There has been marked improvement in the efficiency of our primary markets as well. SEBI’s efforts to explore Artificial Intelligence (AI) for processing offer documents more efficiently in a time bound manner, if successful, will be a considerable step in that direction. Public issuance timelines and post issue activities have already been cut significantly.

IPO timelines are down from almost 2 to 3 months post SEBI clearance to just about 10 to 12 days. Can this be further improved?

One area which can make a big difference in our IPO timeline is participation of the retail investors directly into IPO subscription. Retail and High Networth Individual (HNI) are important constituents of the markets. Their subscription to an issuance is critical and they remain a significant element of the issue subscriber base as there is a requirement of mandatory allocation of 50% of an issue directly to retail and HNI investors.There was a time, 2-3 decades back, when there was a fixed and regulated pricing mechanism and IPOs were a very lucrative investment opportunity for the public. The concept of retail participation was therefore protected at that time to ensure that the wealth being created is shared with the wider society.However, over a period, with several developments in the market one may need to relook at this situation. Now the pricing decision is left to the issuer and the IPO listing gain has become uncertain. With the book building method of transactions, IPO pricing has become very competitive and more realistic. The pricing is mainly driven by the institutional investors who are more informed and have the relevant skillsets to assess valuation. Most retail and HNI investors opt for the easier route of cutoff price option.

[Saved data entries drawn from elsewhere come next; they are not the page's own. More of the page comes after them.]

(** X1. Whatever the state of the configuration file, the configuration
    that [loadConfig] returns has an enforcement mode, an allow-list and an
    intercept table; only the container name can be absent, and when it is
    present it is the one of a parsed file. *)
Theorem loaded_config_is_complete projectPath env config :
  fst (loadConfig projectPath env) = Done config ->
  is_Some (enforcement config)
  ∧ is_Some (allowedHostCommands config)
  ∧ is_Some (interceptPatterns config)
  ∧ (containerName config = None
     ∨ ∃ fileConfig, fileAt env (configPathOf projectPath env) = Parsed fileConfig
                     ∧ containerName config = containerName fileConfig).
Proof.
  intros Hc.
  destruct (loadConfig_cases projectPath env)
    as [(fileConfig & Hf & E) | [[Hf E] | [Hf E]]];
    rewrite E in Hc; cbn [fst] in Hc; simplify_eq.
  - split; [|split; [|split]].
    + destruct fileConfig as [name [mode|] allowed patterns]; cbn; by eexists.
    + destruct fileConfig as [name mode [allowed|] patterns]; cbn; by eexists.
    + destruct fileConfig as [name mode allowed [patterns|]]; cbn; by eexists.
    + right. exists fileConfig. split; [done|]. by destruct fileConfig as [[?|] ? ? ?].
  - cbn. repeat split; try by eexists. by left.
  - cbn. repeat split; try by eexists. by left.
Qed.

Lemma loaded_config_is_complete_witness :
  let env := sampleEnv (fileWith (Some (lit "dev")) None None None) None in
  let config := spread DEFAULT_CONFIG
                  {| containerName := Some (lit "dev"); enforcement := None;
                     allowedHostCommands := None; interceptPatterns := None |} in
  fst (loadConfig None env) = Done config
  ∧ is_Some (enforcement config)
  ∧ is_Some (allowedHostCommands config)
  ∧ is_Some (interceptPatterns config).
Proof.
  intros env config.
  destruct (loaded_config_is_complete None env config) as (H1 & H2 & H3 & _);
    [reflexivity|].
  by repeat split.
Defined.

Lemma enforce_done command projectPath env :
  ∃ result, fst (enforce command projectPath env) = Done result.
Proof.
  unfold enforce.
  destruct (loadConfig_done projectPath env) as (config & out & E).
  rewrite (bind_done _ _ _ _ E). cbn [fst].
  case_bool_decide; [by eauto|].
  destruct (shouldIntercept command config); [|by eauto].
  destruct (isAllowed command config); [by eauto|]. cbn [negb].
  destruct (enforcement config) as [[]|]; try by eauto.
  - rewrite (fst_bind_done _ _ _ (showBlockMessage_done _ _)). by eauto.
  - rewrite (fst_bind_done _ _ _ (showWarning_done _ _)). by eauto.
  - destruct (containerName config) as [[|c name]|]; cbn [ifTruthy]; try by eauto.
    destruct (isContainerRunning (c :: name) env); by eauto.
Qed.

(** X2. The decision table of [enforce].  The action is [allow] exactly when
    the mode is [disabled], or is none of the four modes, or the command is
    not subject to the policy (it matches no enabled pattern, or the
    allow-list exempts it); [warn] exactly
    when the mode is [warn] and the command is subject to the policy;
    [transform] exactly when the mode is [transform], the command is subject
    to the policy and a non-empty container name is configured and running;
    [block] exactly when the command is subject to the policy and the mode
    is [block], or [transform] without a ready container. *)
Theorem enforce_decision_table command projectPath env config result :
  fst (loadConfig projectPath env) = Done config ->
  fst (enforce command projectPath env) = Done result ->
  (action result = act_allow <->
     enforcement config = Some mode_disabled
     ∨ enforcement config = Some mode_unrecognized
     ∨ subjectToPolicy command config = false)
  ∧ (action result = act_warn <->
       enforcement config = Some mode_warn ∧ subjectToPolicy command config = true)
  ∧ (action result = act_transform <->
       enforcement config = Some mode_transform ∧ subjectToPolicy command config = true
       ∧ containerReady config env = true)
  ∧ (action result = act_block <->
       subjectToPolicy command config = true
       ∧ (enforcement config = Some mode_block
          ∨ (enforcement config = Some mode_transform
             ∧ containerReady config env = false))).
Proof.
  intros Hc Hr.
  destruct (loadConfig_has_mode _ _ _ Hc) as [mode Hm].
  revert Hr. unfold enforce, subjectToPolicy, containerReady.
  rewrite (fst_bind_done _ _ _ Hc), Hm.
  destruct mode, (shouldIntercept command config), (isAllowed command config);
    cbn [negb andb bool_decide decide_rel];
    rewrite ?bool_decide_true, ?bool_decide_false by done;
    cbn [negb];
    rewrite ?(fst_bind_done _ _ _ (showBlockMessage_done _ _)),
            ?(fst_bind_done _ _ _ (showWarning_done _ _));
    try (intros [= <-]; cbn; intuition congruence).
  all: destruct (containerName config) as [[|c name]|]; cbn [ifTruthy truthyString andb];
    try (intros [= <-]; cbn; intuition congruence).
  all: destruct (isContainerRunning (c :: name) env); cbn [negb];
    intros [= <-]; cbn; intuition congruence.
Qed.

Lemma enforce_decision_table_witness :
  let env := sampleEnv (fileWith (Some (lit "dev")) (Some mode_transform) None None)
                       (Some (lit "dev" ++ [LF])) in
  let config := spread DEFAULT_CONFIG
                  {| containerName := Some (lit "dev");
                     enforcement := Some mode_transform;
                     allowedHostCommands := None; interceptPatterns := None |} in
  let result := {| action := act_transform; message := None;
                   transformedCommand := Some (lit "docker exec dev npm install") |} in
  fst (enforce (lit "npm install") None env) = Done result
  ∧ subjectToPolicy (lit "npm install") config = true
  ∧ containerReady config env = true
  ∧ ¬ (enforcement config = Some mode_disabled
       ∨ enforcement config = Some mode_unrecognized
       ∨ subjectToPolicy (lit "npm install") config = false)
  ∧ ∃ allowed,
      fst (enforce (lit "npm install") None
             (sampleEnv (fileWith None (Some mode_unrecognized) None None) None))
      = Done allowed
      ∧ action allowed = act_allow.
Proof.
  intros env config result.
  destruct (enforce_decision_table (lit "npm install") None env config result)
    as (Hallow & _ & Htransform & _); [reflexivity | reflexivity |].
  split; [reflexivity|].
  destruct Htransform as [Htransform _].
  destruct (Htransform eq_refl) as (_ & Hs & Hr).
  split; [exact Hs|]. split; [exact Hr|].
  split; [intros H; apply Hallow in H; discriminate H|].
  exists allowResult. split; [reflexivity|].
  destruct (enforce_decision_table (lit "npm install") None
              (sampleEnv (fileWith None (Some mode_unrecognized) None None) None)
              (spread DEFAULT_CONFIG
                 {| containerName := None; enforcement := Some mode_unrecognized;
                    allowedHostCommands := None; interceptPatterns := None |})
              allowResult)
    as ([_ Hother] & _); [reflexivity | reflexivity |].
  apply Hother. by right; left.
Defined.

(** ** Output channels and exit codes *)

Lemma snd_bind_done {A B} (m : Proc A) (f : A -> Proc B) a :
  fst m = Done a -> snd (m ≫= f) = snd m ++ snd (f a).
Proof. destruct m as [r out]. cbn [fst snd]. intros ->. by erewrite bind_done. Qed.

Lemma loadConfig_onStderr projectPath env : onStderr (snd (loadConfig projectPath env)).
Proof.
  unfold loadConfig. destruct (fileAt env _); cbn; by repeat constructor.
Qed.

Lemma showBlockMessage_onStderr command name :
  onStderr (snd (showBlockMessage command name)).
Proof. destruct name as [[|c s]|]; cbn; by repeat constructor. Qed.

Lemma showWarning_onStderr command name :
  onStderr (snd (showWarning command name)).
Proof. destruct name as [[|c s]|]; cbn; by repeat constructor. Qed.

(** X3. [enforce] always returns a result, never stops the process itself,
    and writes to standard error only. *)
Theorem enforce_prints_to_stderr command projectPath env :
  (∃ result, fst (enforce command projectPath env) = Done result)
  ∧ onStderr (snd (enforce command projectPath env)).
Proof.
  split; [apply enforce_done|].
  unfold enforce.
  destruct (loadConfig_done projectPath env) as (config & out & E).
  pose proof (loadConfig_onStderr projectPath env) as Hout.
  rewrite E in Hout. cbn [snd] in Hout.
  rewrite (bind_done _ _ _ _ E). cbn [snd].
  apply Forall_app. split; [done|].
  case_bool_decide; [by constructor|].
  destruct (shouldIntercept command config); [|by constructor].
  destruct (isAllowed command config); [by constructor|]. cbn [negb].
  destruct (enforcement config) as [[]|]; try by constructor.
  - rewrite (snd_bind_done _ _ _ (showBlockMessage_done _ _)).
    apply Forall_app. split; [apply showBlockMessage_onStderr | by constructor].
  - rewrite (snd_bind_done _ _ _ (showWarning_done _ _)).
    apply Forall_app. split; [apply showWarning_onStderr | by constructor].
  - destruct (containerName config) as [[|c name]|]; cbn [ifTruthy];
      try by (cbn; repeat constructor).
    destruct (isContainerRunning (c :: name) env); cbn; by repeat constructor.
Qed.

It means they let other investors decide the price and they are happy to simply invest at such price levels. So, retail and HNI category are practically not involved in the pricing decision.

Secondly, a recent study by the department of economic and policy analysis wing of SEBI indicates that a significant number of the retail and HNI investors sell shares allocated to them on listing. This artificially puts pressure on the stock on listing. Some of this selling is undertaken to offset the leverage taken by such investors for the IPO application.

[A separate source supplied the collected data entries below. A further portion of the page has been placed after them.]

(** A dataframe with the one column ["text"] and a range index. *)
Definition text_frame (texts : list pyval) : DataFrame :=
  mkDataFrame (range_index (length texts)) [(PyStr "text", texts)].

Definition sms_texts : list pyval :=
  [PyStr "free money now"; PyStr "see you at 5pm";
   PyStr "win a prize"; PyStr "lunch tomorrow?"].

(** A model whose scorer gives one probability per class, for [K] classes,
    and whose configuration names every class id below [K]. *)
Record model_ok (m : Model) (K : nat) : Prop := mkModelOk {
  ok_classes : 0 < K;
  ok_probs : ∀ ids, length (class_probs m ids) = K;
  ok_id2label : ∀ i, i < K → is_Some (config_id2label m !! i);
}.

(** The prediction for one text taken on its own: tokenized with
    truncation, scored in a batch of one, decoded. *)
Definition classify_one (m : Model) (text : string) : result prediction :=
  postprocess m (class_probs m (take (model_max_length m) (tokenize m text))).

Definition predicted_label (m : Model) (text : string) : result string :=
  prediction_label <$> classify_one m text.

(** [classify_one] as a total function, for models that are [model_ok]; the
    placeholder stands where the model would have raised. *)
Definition infer (m : Model) (text : string) : prediction :=
  match classify_one m text with
  | Ok p => p
  | Raise _ => mkPrediction "" 0%Q
  end.

(** The token sequence the model receives for a text under truncation. *)
Definition truncated_ids (m : Model) (text : string) : list nat :=
  take (model_max_length m) (tokenize m text).

(** A cell that is not a string. *)
Definition malformed (x : pyval) : Prop :=
  match x with
  | PyStr _ => False
  | _ => True
  end.
(** * Kriging surrogate model: openmdao/surrogate_models/kriging.py

    A shallow embedding of [KrigingSurrogate] and [FloatKrigingSurrogate].
    Floating-point numbers are idealised as real numbers; numpy arrays are
    a shape together with an indexing function, and every numpy operation
    that can raise on a shape mismatch returns in the error monad [res].
    Two places where the code's behaviour depends on more than real
    arithmetic are modelled explicitly: the element type of the query of
    [predict] (a value stored into an integer array is truncated) and the
    [nan] that [np.sqrt] returns on a negative argument.
    The two library routines the module calls, [scipy.linalg.svd] and
    [scipy.optimize.minimize], are parameters of the development. *)

From Stdlib Require Import Reals Lra Lia List String Bool Arith.
Import ListNotations.
Open Scope R_scope.

(** ** Python exceptions and the error monad *)

Module Py.

Inductive exn : Type :=
| ValueError (msg : string)
| RuntimeError (msg : string)
| IndexError (msg : string)
| AttributeError (attr : string)
| SystemExit.

Inductive res (A : Type) : Type :=
| Ok (a : A)
| Raise (e : exn).

Arguments Ok {A} a.
Arguments Raise {A} e.

Definition bind {A B : Type} (m : res A) (k : A -> res B) : res B :=
  match m with
  | Ok a => k a
  | Raise e => Raise e
  end.

End Py.

Import Py.

Declare Scope res_scope.
Delimit Scope res_scope with res.
Notation "x <- m ;; k" := (Py.bind m (fun x => k))
  (at level 61, m at next level, right associativity) : res_scope.
Open Scope res_scope.

(** ** numpy arrays *)

Module Np.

Therefore, overall, a 50% mandatory allocation directly to retail and HNI may not be very relevant under the current circumstances. I totally understand that in a fixed price and regulated regime this could have been a different situation.

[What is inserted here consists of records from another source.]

(** Names that the namespace of the symbolic library ([from sympy import *]
    and the built-in functions) binds, besides [pi].  What the library does
    with them is outside the model; the list is not exhaustive. *)
Definition library_names : list string :=
  ["E"; "I"; "S"; "N"; "O"; "Q"; "oo"; "zoo"; "nan"; "EulerGamma"; "GoldenRatio";
   "Catalan"; "true"; "false";
   "Abs"; "abs"; "sign"; "re"; "im"; "arg"; "conjugate"; "ln"; "root"; "cbrt";
   "Min"; "Max"; "min"; "max"; "floor"; "ceiling"; "frac"; "factorial";
   "binomial"; "gamma"; "loggamma"; "beta"; "zeta"; "erf"; "erfc";
   "asin"; "acos"; "atan"; "atan2"; "acot"; "asec"; "acsc"; "cot"; "sec"; "csc";
   "sinh"; "cosh"; "tanh"; "coth"; "sech"; "csch"; "asinh"; "acosh"; "atanh";
   "sinc"; "LambertW"; "Heaviside"; "DiracDelta"; "exp_polar";
   "sin"; "cos"; "tan"; "exp"; "log"; "sqrt";
   "Symbol"; "symbols"; "var"; "Dummy"; "Wild"; "Function"; "Lambda";
   "Integer"; "Rational"; "Float"; "Number"; "Add"; "Mul"; "Pow"; "Mod";
   "Derivative"; "Integral"; "Subs"; "diff"; "integrate"; "limit"; "series";
   "solve"; "simplify"; "expand"; "factor"; "cancel"; "apart"; "together";
   "collect"; "trigsimp"; "powsimp"; "radsimp"; "nsimplify"; "sympify";
   "lambdify"; "latex"; "Matrix"; "eye"; "zeros"; "ones"; "det";
   "Eq"; "Ne"; "Lt"; "Le"; "Gt"; "Ge"; "And"; "Or"; "Not"; "Xor";
   "Piecewise"; "Sum"; "Product"; "summation"; "product"; "Poly"; "Order";
   "sum"; "len"; "pow"; "round"; "divmod"; "hash"; "id"; "repr"; "sorted";
   "any"; "all"; "chr"; "ord"; "bin"; "hex"; "oct"; "callable"; "isinstance";
   "issubclass"; "getattr"; "setattr"; "hasattr"; "delattr"; "format"; "iter";
   "next"; "dir"; "vars"; "globals"; "locals"; "compile"; "eval"; "exec";
   "open"; "input"; "print"; "ascii"; "breakpoint"].

(** The values that the evaluation of the text produces. *)
Inductive pyobj : Type :=
| VExpr (e : Expr)
| VKnown (k : Known)
| VUndefFn (name : string).

(** A name: first [locals], then the namespace of the library, and a new
    undefined function or symbol when neither binds it. *)
Definition resolve (locals : list (string * Known)) (name : string) (called : bool)
  : outcome pyobj :=
  match lookup name locals with
  | Some k => Ok (VKnown k)
  | None =>
      if String.eqb name "pi" then Ok (VExpr Pi)
      else if in_names name library_names then Unmodelled
      else Ok (if called then VUndefFn name else VExpr (Sym name))
  end.

(** Operators apply to expressions; a function class is not an operand. *)
Definition unary (op : Expr -> Expr) (v : pyobj) : outcome pyobj :=
  match v with
  | VExpr e => Ok (VExpr (op e))
  | _ => Raise TypeError
  end.

Definition binop_fun (op : binop) : Expr -> Expr -> Expr :=
  match op with
  | BAdd => e_add
  | BSub => e_sub
  | BMul => e_mul
  | BDiv => e_div
  | BPow => e_pow
  end.

Definition binary (op : binop) (a b : pyobj) : outcome pyobj :=
  match a, b with
  | VExpr x, VExpr y => Ok (VExpr (binop_fun op x y))
  | _, _ => Raise TypeError
  end.

Fixpoint exprs_of (vs : list pyobj) : option (list Expr) :=
  match vs with
  | [] => Some []
  | VExpr e :: r =>
      match exprs_of r with Some l => Some (e :: l) | None => None end
  | _ :: _ => None
  end.

(** A call: an undefined function takes any arguments; [sin], [cos], [tan]
    and [exp] take one; a second argument of [log] (the base) or of [sqrt]
    is not modelled; an expression is not callable. *)
Definition call (f : pyobj) (vs : list pyobj) : outcome pyobj :=
  match f with
  | VExpr _ => Raise TypeError
  | VUndefFn n =>
      match exprs_of vs with
      | Some es => Ok (VExpr (mk_undef n es))
      | None => Unmodelled
      end
  | VKnown k =>
      match exprs_of vs with
      | None => Unmodelled
      | Some [e] =>
          Ok (VExpr (match k with KFunc g => mk_fn g e | KSqrt => e_sqrt e end))
      | Some [_; _] =>
          match k with
          | KFunc Flog | KSqrt => Unmodelled
          | _ => Raise TypeError
          end
      | Some _ => Raise TypeError
      end
  end.

Fixpoint eval_py (locals : list (string * Known)) (a : PyExpr) : outcome pyobj :=
  match a with
  | PyInt n => Ok (VExpr (Num (inject_Z (Z.of_N n)) false))
  | PyName s c => resolve locals s c
  | PyNeg x => v <- eval_py locals x ;; unary e_neg v
  | PyPos x => v <- eval_py locals x ;; unary (fun e => e) v
  | PyBin op x y =>
      vx <- eval_py locals x ;;
      vy <- eval_py locals y ;;
      binary op vx vy
  | PyCall f args =>
      vf <- eval_py locals f ;;
      match vf with
      | VExpr _ => Raise TypeError
      | _ =>
          vs <- (fix eval_args (l : list PyExpr) : outcome (list pyobj) :=
                   match l with
                   | [] => Ok []
                   | x :: r =>
                       v <- eval_py locals x ;;
                       vs <- eval_args r ;;
                       Ok (v :: vs)
                   end) args ;;
          call vf vs
      end
  end.

(** [sympify(text, locals=...)].  Every exception is an [Exception] for the
    script; a result that is not an expression of the model (a function
    class, an expression with a part that is not determined) is
    [Unmodelled]. *)
Definition sympify (text : string) (locals : list (string * Known)) : outcome Expr :=
  a <- py_parse text ;;
  v <- eval_py locals a ;;
  match v with
  | VExpr e => if has_beyond e then Unmodelled else Ok e
  | _ => Unmodelled
  end.

(* ===================================================================== *)
(** * Numeric evaluation: [lambdify((x, y), f, "numpy")] applied to the grid *)
(* ===================================================================== *)

(** The values of numpy's transcendental functions at finite arguments;
    the claims proved below hold for every such library. *)
Record NumLib : Type := {
  lib_fun : Func -> Q -> fval;
  lib_sqrt : Q -> fval;
  lib_pow : fval -> fval -> fval
}.

(** [numpy.sin] and the like on one float: the IEEE rules at the
    infinities, NaN for the logarithm of a negative number, minus infinity
    for the logarithm of zero; no exception. *)
Definition np_apply (lib : NumLib) (f : Func) (v : fval) : fval :=
  match v with
  | NaN => NaN
  | PInf => match f with Fexp | Flog => PInf | _ => NaN end
  | NInf => match f with Fexp => Fin 0 | _ => NaN end
  | Fin q =>
      match f with
      | Flog =>
          match (0 ?= q)%Q with
          | Lt => lib_fun lib Flog q
          | Eq => NInf
          | Gt => NaN
          end
      | _ => lib_fun lib f q
      end
  end.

This issue has been debated time to time including in the context of improving the timeline for the IPO allotment. I think we need to review this situation again as several factors have changed – a listing price gain has become uncertain, Domestic institutional investors (DIIs) have become prominent in the market and have got a better handle to contribute to the IPO price discovery.

As an alternative, we could encourage IPO dedicated schemes by Mutual Funds where a retail investor can participate and while leaving the investment decision to professionals. Since the institutions will be in a better position to negotiate the IPO price, overall, everyone is likely to get a better deal.

Another alternative sometimes proposed for a more guided retail investment is retail investors making an application through brokers. This was being suggested to improve the process time. However, given that our processes are today a lot more efficient, this option may not be required.

A non-mandatory retail participation will ensure less pressure of sale at the time of listing, and a lower impact on post listing trading price. If this is done, like in international markets, our IPOs can also be listed and traded in a very short time frame of 3 to 4 days from the building of the book. Am encouraged to raise this issue again as SEBI in recent times has made some very decisive decisions for better efficiency in the secondary markets like T+0 settlement system and a big decision of reintroducing the fixed price method in delisting offer. In the same vein, I suggest that this long outstanding issue of direct participation of retail investors in the primary markets can be relooked at. All this cumulatively will make our markets one of the very best in the world.